I head straight for the refrigerator and pull out the leftover Thanksgiving stuffing.

. . . When I was a real girl,
Thanksgiving was at Nanna Marrigan’s house in Maine, or Grandma Overbrook’s in Boston. At Nanna’s we ate oyster stuffing. At Grandma’s it was chestnut and sausage. Nanna liked her pumpkin pie on a cinnamon-pecan crust. Grandma’s pies had to be mincemeat because that’s what her grandmother did. The tables were crowded with tall people reaching for bowls of food and talking too loud; cousins and great-uncles and friends from far away. The smell of gravy and onions made my parents forget to fight, the taste of cranberries reminded them how to laugh. My grandmothers were going to live forever, and Thanksgiving would always be lace tablecloths, thin china, and heavy silver that I stood on a stool to polish.

They died.

Last week’s Thanksgiving was artificially sweetened, enriched with tense preservatives, and wrapped in plastic. Dad’s sisters don’t come anymore because it’s too far.

Jennifer’s family goes to her brother’s because he has more bedrooms. (Mom Dr. Marrigan probably ate at her desk, or took a symbolic scoop of mashed potatoes and gravy in the hospital cafeteria.)

We were us four, plus two of my father’s grad students. One was a vegan; she ate three helpings of yams and most of the pumpkin bread that she brought. The guy was from Los Angeles. He said he was fasting because Thanksgiving honors the genocide of America’s native peoples. After they left, Emma asked Dad why the fasting guy came at all. Dad said he was sucking up to get a letter of recommendation. Jennifer said
she
hoped he choked on it.

I dump some of Jennifer’s stuffing on a plate, drop a couple spoonfuls on the floor for the cats, then squish ketchup on top and heat it in the microwave long enough for the ketchup to splatter all over. I leave the microwave door hanging open so the smell pollutes the kitchen.

Check the clock. Ten minutes.

I dab a little ketchup at the corners of my mouth, scrape the entire mess into the garbage disposal, turn on the hot water, and flick the switch. While the disposal is running, I try to detour my mind—
recite the Constitu-tion, list the presidents in order, remember the names of
the seven dwarfs—
I can’t stop thinking that she called me.

I close the microwave. Carry the dirty plate and fork to the family room, where I put them on an end table.

Seven minutes.

I really do have to eat.

she called me thirty-three times.

One large rice cake = 35. Top it with one teaspoon of spicy mustard and you add 5. Two teaspoons = 10. Rice cakes with hot sauce are better. You eat and are punished in the same bite. Jennifer doesn’t buy hot sauce anymore.

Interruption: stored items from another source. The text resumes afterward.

(** * Deduplicated-insert worker: a shallow embedding of [src/index.ts]

    The worker receives a batch of messages, removes exact duplicates
    inside the batch, asks an embedding provider for one vector per
    surviving message, and then, message by message, looks up the nearest
    stored neighbour in a pgvector table and inserts the message when the
    neighbour's similarity score lies below the batch threshold.

    Layout of the development:
    - [Number]: the values of JavaScript's [number] that the worker handles;
    - the data model of [index.ts] (its four interfaces);
    - a state-and-exception monad for the [await]ed calls, a type class for
      the two collaborators ([env.AI] and the [pg] client);
    - [processBatch] and [fetch], written after the source;
    - [Pg]: a reference store that interprets the two SQL statements of the
      source, with scripted provider replies and scripted store faults;
    - the theorems. *)

From Stdlib Require Import QArith ZArith Lia.
From stdpp Require Import gmap strings list.

Local Open Scope Z_scope.
Local Open Scope string_scope.
Local Open Scope list_scope.

(** ** JavaScript numbers

    A finite double is represented by the rational it denotes; the two
    infinities and NaN are separate values.  Rounding and the sign of zero
    are not represented: the worker only compares scores, subtracts a
    distance from one (on the SQL side) and divides two message counts. *)
Module Number.

Inductive number : Type :=
| Fin (q : Q)
| PInf
| NInf
| NaN.

Definition Qltb (a b : Q) : bool := negb (Qle_bool b a).

(** JavaScript's [x < y]: false as soon as one side is NaN. *)
Definition ltb (x y : number) : bool :=
  match x, y with
  | NaN, _ | _, NaN => false
  | Fin a, Fin b => Qltb a b
  | NInf, NInf => false
  | NInf, _ => true
  | _, PInf => match x with PInf => false | _ => true end
  | _, _ => false
  end.

(** JavaScript's [x >= y]; this is not the negation of [ltb] on NaN. *)
Definition geb (x y : number) : bool :=
  match x, y with
  | NaN, _ | _, NaN => false
  | _, _ => negb (ltb x y)
  end.

(** JavaScript's [x === y] on numbers. *)
Definition eqb (x y : number) : bool :=
  match x, y with
  | Fin a, Fin b => Qeq_bool a b
  | PInf, PInf | NInf, NInf => true
  | _, _ => false
  end.

(** JavaScript's [x / y]. *)
Definition div (x y : number) : number :=
  match x, y with
  | NaN, _ | _, NaN => NaN
  | Fin a, Fin b =>
      if Qeq_bool b 0 then
        if Qeq_bool a 0 then NaN else if Qltb a 0 then NInf else PInf
      else Fin (a / b)
  | Fin _, _ => Fin 0
  | PInf, Fin b => if Qltb b 0 then NInf else PInf
  | NInf, Fin b => if Qltb b 0 then PInf else NInf
  | _, _ => NaN
  end.

(** [x - y], as computed by the store for [1 - (embedding <=> $n)]. *)
Definition sub (x y : number) : number :=
  match x, y with
  | NaN, _ | _, NaN => NaN
  | Fin a, Fin b => Fin (a - b)
  | Fin _, PInf => NInf
  | Fin _, NInf => PInf
  | PInf, PInf | NInf, NInf => NaN
  | PInf, _ => PInf
  | NInf, _ => NInf
  end.

Definition of_Z (z : Z) : number := Fin (inject_Z z).

(** The order PostgreSQL sorts floats by ([ORDER BY ... ASC]): NaN is
    larger than every other value and equal to itself. *)
Definition pg_leb (x y : number) : bool :=
  match x, y with
  | _, NaN => true
  | NaN, _ => false
  | _, _ => negb (ltb y x)
  end.

End Number.
Export Number.
Lemma same_name_upload_is_skipped_witness :
  name (mkFile "old.pdf" [Byte.x25]) <> "" /\
  processed_file_name analysed_state = Some (name (mkFile "old.pdf" [Byte.x25])) /\
  process_upload sample_fitz (Some (mkFile "old.pdf" [Byte.x25])) analysed_state
  = (tt, analysed_state, [Message Info "Current resume: 'old.pdf'"]).
Proof.
  split; [discriminate|]. split; [reflexivity|].
  apply (same_name_upload_is_skipped sample_fitz (mkFile "old.pdf" [Byte.x25])
                                     analysed_state);
    solve [discriminate | reflexivity].
Defined.

(** C9.  When the uploaded file is not the processed one and its
    extraction yields the empty text, [resume_text], [analysis_result],
    [ats_score] and [chat_history] keep their values, [pdf_processed]
    becomes [False] and [processed_file_name] becomes [None].  The
    analysis is cleared only by an extraction that yields text: whenever
    the handler changes [analysis_result], [ats_score] or [chat_history],
    the extracted text was not empty. *)
Theorem failed_extraction_keeps_analysis
        (fitz_open : list Byte.byte -> PdfOutcome)
        (f : UploadedFile) (s : SessionState) :
  processed_file_name s <> Some (name f) ->
  (result_of (extract_text_from_pdf fitz_open (Some f) s) = "" ->
   state_of (process_upload fitz_open (Some f) s)
   = mkState (job_description s) (resume_text s) (analysis_result s)
             (ats_score s) (chat_history s) false None)
  /\
  ((analysis_result (state_of (process_upload fitz_open (Some f) s)) <> analysis_result s \/
    ats_score (state_of (process_upload fitz_open (Some f) s)) <> ats_score s \/
    chat_history (state_of (process_upload fitz_open (Some f) s)) <> chat_history s) ->
   result_of (extract_text_from_pdf fitz_open (Some f) s) <> "").
Proof.
  intros Hdiff.
  assert (Hfail : result_of (extract_text_from_pdf fitz_open (Some f) s) = "" ->
                  state_of (process_upload fitz_open (Some f) s)
                  = mkState (job_description s) (resume_text s) (analysis_result s)
                            (ats_score s) (chat_history s) false None).
  { intros Hempty. rewrite process_new_file by now apply is_new_file_differs.
    cbv zeta. now rewrite Hempty. }
  split; [exact Hfail|].
  intros Hchanged Hempty. rewrite (Hfail Hempty) in Hchanged.
  cbn in Hchanged. destruct Hchanged as [H|[H|H]]; now apply H.
Qed.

Two rice cakes, four teaspoons of mustard = 90.

I wish I was a puker. I try and try and try, but I can’t do it. The smell freaks me out and my throat closes and I just can’t.

1 . 2 . 3 . 4 . 5 . 6 .7. 8 . 9 . 10 . 11 . 1 2 . 1 3 . 14 . 1 5 . 16 . 17. 1 8 . 1 9 .

2 0 . 2 1 . 2 2 . 2 3 . 2 4 . 2 5 . 2 6 . 2 7 . 2 8 . 2 9 . 3 0 . 3 1 . 3 2 . 3 3 .

Jennifer comes home and asks me to put my plate in the dishwasher and clean up the mess I made in the microwave. I apologize and do what she asks while she struggles to open a slippery bottle of cold Chardonnay.

When I’m halfway up the stairs, Emma bursts through the front door, soccer uniform dirty, cheeks red.

“I almost scored a goal!” she shouts.

“Awesome,” I say.

“You want to kick the ball with me now?”

Too many ropes pulling me down into the ground. “I can’t, Emmakins. I’m buried. Besides, it’s already dark.